Problem to work on :: Below are records; state how many of their lines hold the word "life", and give only the figure.

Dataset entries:
>>>>

(** ** Back-reference symmetry *)

(** Every ability granted by a race, other than ["ability-internal-spark"],
    is listed by that race among its innate abilities. *)
Lemma back_reference_symmetry_elsewhere (d : Dataset) (k : string)
    (a : Entry.t) (g : GrantedBy.t) :
  Library.abilities (library d) !! k = Some a →
  Entry.grantedBy a = Some g → GrantedBy.type g = "race" →
  k ≠ "ability-internal-spark" →
  ∃ race, Library.races (library d) !! GrantedBy.id g = Some race ∧
          Entry.id a ∈ innateAbilities race.
Proof.
  intros Hk Hg Hty Hne.
  assert (Hall : map_Forall (λ k a,
            Forall (λ g, GrantedBy.type g = "race" →
                         k ≠ "ability-internal-spark" →
                         Exists (λ race, Entry.id a ∈ innateAbilities race)
                           (option_list
                              (Library.races (library d) !! GrantedBy.id g)))
                   (option_list (Entry.grantedBy a)))
            (Library.abilities (library d)))
    by (destruct d; decide_by_evaluation).
  specialize (Hall k a Hk). cbv beta in Hall.
  rewrite Hg in Hall. apply Forall_inv in Hall.
  specialize (Hall Hty Hne).
  destruct (Library.races (library d) !! GrantedBy.id g) as [race|].
  - exists race. split; [reflexivity|]. by apply Exists_inv in Hall as [|?%Exists_nil].
  - by apply Exists_nil in Hall.
Qed.

(** C3. Back-reference symmetry, evaluated where [library.js] breaks it.
    The ability stored as ["ability-internal-spark"] is granted by the race
    ["race-animation"]; that race exists, but its innate abilities are
    ["ability-living-touch"] and ["ability-spark-of-life"], so the backward
    link has no forward link to agree with. *)
Theorem back_reference_symmetry_broken :
  Library.abilities LibraryJs.GRPG_LIBRARY !! "ability-internal-spark"
    = Some LibraryJs.ability_internal_spark ∧
  Entry.grantedBy LibraryJs.ability_internal_spark
    = Some {| GrantedBy.type := "race"; GrantedBy.id := "race-animation" |} ∧
  Library.races LibraryJs.GRPG_LIBRARY !! "race-animation"
    = Some LibraryJs.race_animation ∧
  innateAbilities LibraryJs.race_animation
    = ["ability-living-touch"; "ability-spark-of-life"] ∧
  (Entry.id LibraryJs.ability_internal_spark
     ∉ innateAbilities LibraryJs.race_animation) ∧
  ¬ back_reference_symmetry LibraryJs.GRPG_LIBRARY.
Proof.
  assert (Ha : Library.abilities LibraryJs.GRPG_LIBRARY
                 !! "ability-internal-spark"
               = Some LibraryJs.ability_internal_spark)
    by (vm_compute; reflexivity).
  assert (Hr : Library.races LibraryJs.GRPG_LIBRARY !! "race-animation"
               = Some LibraryJs.race_animation) by (vm_compute; reflexivity).
  assert (Hn : Entry.id LibraryJs.ability_internal_spark
               ∉ innateAbilities LibraryJs.race_animation)
    by decide_by_evaluation.
  repeat split; try assumption; try reflexivity.
  intros Hsym.
  destruct (Hsym _ _ _ Ha eq_refl eq_refl) as (race & Hrace & Hin).
  cbn [GrantedBy.id] in Hrace. rewrite Hr in Hrace.
  injection Hrace as <-. exact (Hn Hin).
Qed.

(** ** Tag closure *)

(** Tag closure holds wherever [library.js] does not break it: in
    [GRPGLibrary0.0.1.js] and in the unnamed file every tag of every record
    is a key of the tag dictionary, and in [library.js] every tag of every
    race is, and so is the type tag of every ability. *)
Lemma tag_closure_elsewhere (d : Dataset) (ty : string)
    (b : gmap string Entry.t) (k : string) (r : Entry.t) (t : string) :
  (ty, b) ∈ buckets (library d) → b !! k = Some r → t ∈ Entry.tags r →
  match d with
  | library_js =>
      ty ≠ "ability" ∨ t = "type:ability" →
      is_Some (Library.tags (library d) !! t)
  | GRPGLibrary_0_0_1 | part_000 => is_Some (Library.tags (library d) !! t)
  end.
Proof.
  intros Hb Hk Ht.
  destruct d.
  - pose proof (buckets_Forall (λ ty _ r, Forall (λ t,
        ty ≠ "ability" ∨ t = "type:ability" →
        is_Some (Library.tags (library library_js) !! t)) (Entry.tags r))
        (library library_js) ltac:(decide_by_evaluation) ty b k r Hb Hk)
      as Hall.
    rewrite Forall_forall in Hall. exact (Hall t Ht).
  - pose proof (buckets_Forall (λ _ _ r, Forall (λ t,
        is_Some (Library.tags (library GRPGLibrary_0_0_1) !! t))
        (Entry.tags r)) (library GRPGLibrary_0_0_1)
        ltac:(decide_by_evaluation) ty b k r Hb Hk) as Hall.
    rewrite Forall_forall in Hall. exact (Hall t Ht).
  - pose proof (buckets_Forall (λ _ _ r, Forall (λ t,
        is_Some (Library.tags (library part_000) !! t))
        (Entry.tags r)) (library part_000)
        ltac:(decide_by_evaluation) ty b k r Hb Hk) as Hall.
    rewrite Forall_forall in Hall. exact (Hall t Ht).
Qed.

(** C2. Tag closure, evaluated where [library.js] breaks it.  The ability
    ["ability-tettari-blink"] carries the tags ["category:combat"] and
    ["source:race-tettari"]; neither is a key of the file's tag dictionary,
    which has the nine type tags only.  The same holds for every ability of
    the file: besides its type tag it carries a category tag and a source
    tag, and the dictionary has neither.  So [library.js] is not closed
    under tags, and tag closure does not hold of all three datasets. *)
Theorem tag_closure_broken :
  Library.abilities LibraryJs.GRPG_LIBRARY !! "ability-tettari-blink"
    = Some LibraryJs.ability_tettari_blink ∧
  Entry.tags LibraryJs.ability_tettari_blink
    = ["type:ability"; "category:combat"; "source:race-tettari"] ∧
  Library.tags LibraryJs.GRPG_LIBRARY !! "category:combat" = None ∧
  Library.tags LibraryJs.GRPG_LIBRARY !! "source:race-tettari" = None ∧
  map_Forall (λ _ a, Exists (λ t, Library.tags LibraryJs.GRPG_LIBRARY !! t
                                  = None) (Entry.tags a))
             (Library.abilities LibraryJs.GRPG_LIBRARY) ∧
  ¬ tag_closure LibraryJs.GRPG_LIBRARY ∧
  ¬ (∀ d, tag_closure (library d)).
Proof.
  assert (Ha : Library.abilities LibraryJs.GRPG_LIBRARY
                 !! "ability-tettari-blink"
               = Some LibraryJs.ability_tettari_blink)
    by (vm_compute; reflexivity).
  assert (Ht : "category:combat" ∈ Entry.tags LibraryJs.ability_tettari_blink)
    by decide_by_evaluation.
  assert (Hn : Library.tags LibraryJs.GRPG_LIBRARY !! "category:combat" = None)
    by (vm_compute; reflexivity).
  assert (Hopen : ¬ tag_closure LibraryJs.GRPG_LIBRARY).
  { intros Hclosure.
    destruct (Hclosure _ _ _ _ _ (bucket_abilities _) Ha Ht) as [e He].
    rewrite Hn in He. discriminate He. }
  split; [exact Ha|]. split; [reflexivity|]. split; [exact Hn|].
  split; [vm_compute; reflexivity|].
  split; [decide_by_evaluation|]. split; [exact Hopen|].
  intros Hall. exact (Hopen (Hall library_js)).
Qed.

<<<<

Solved problem :: 2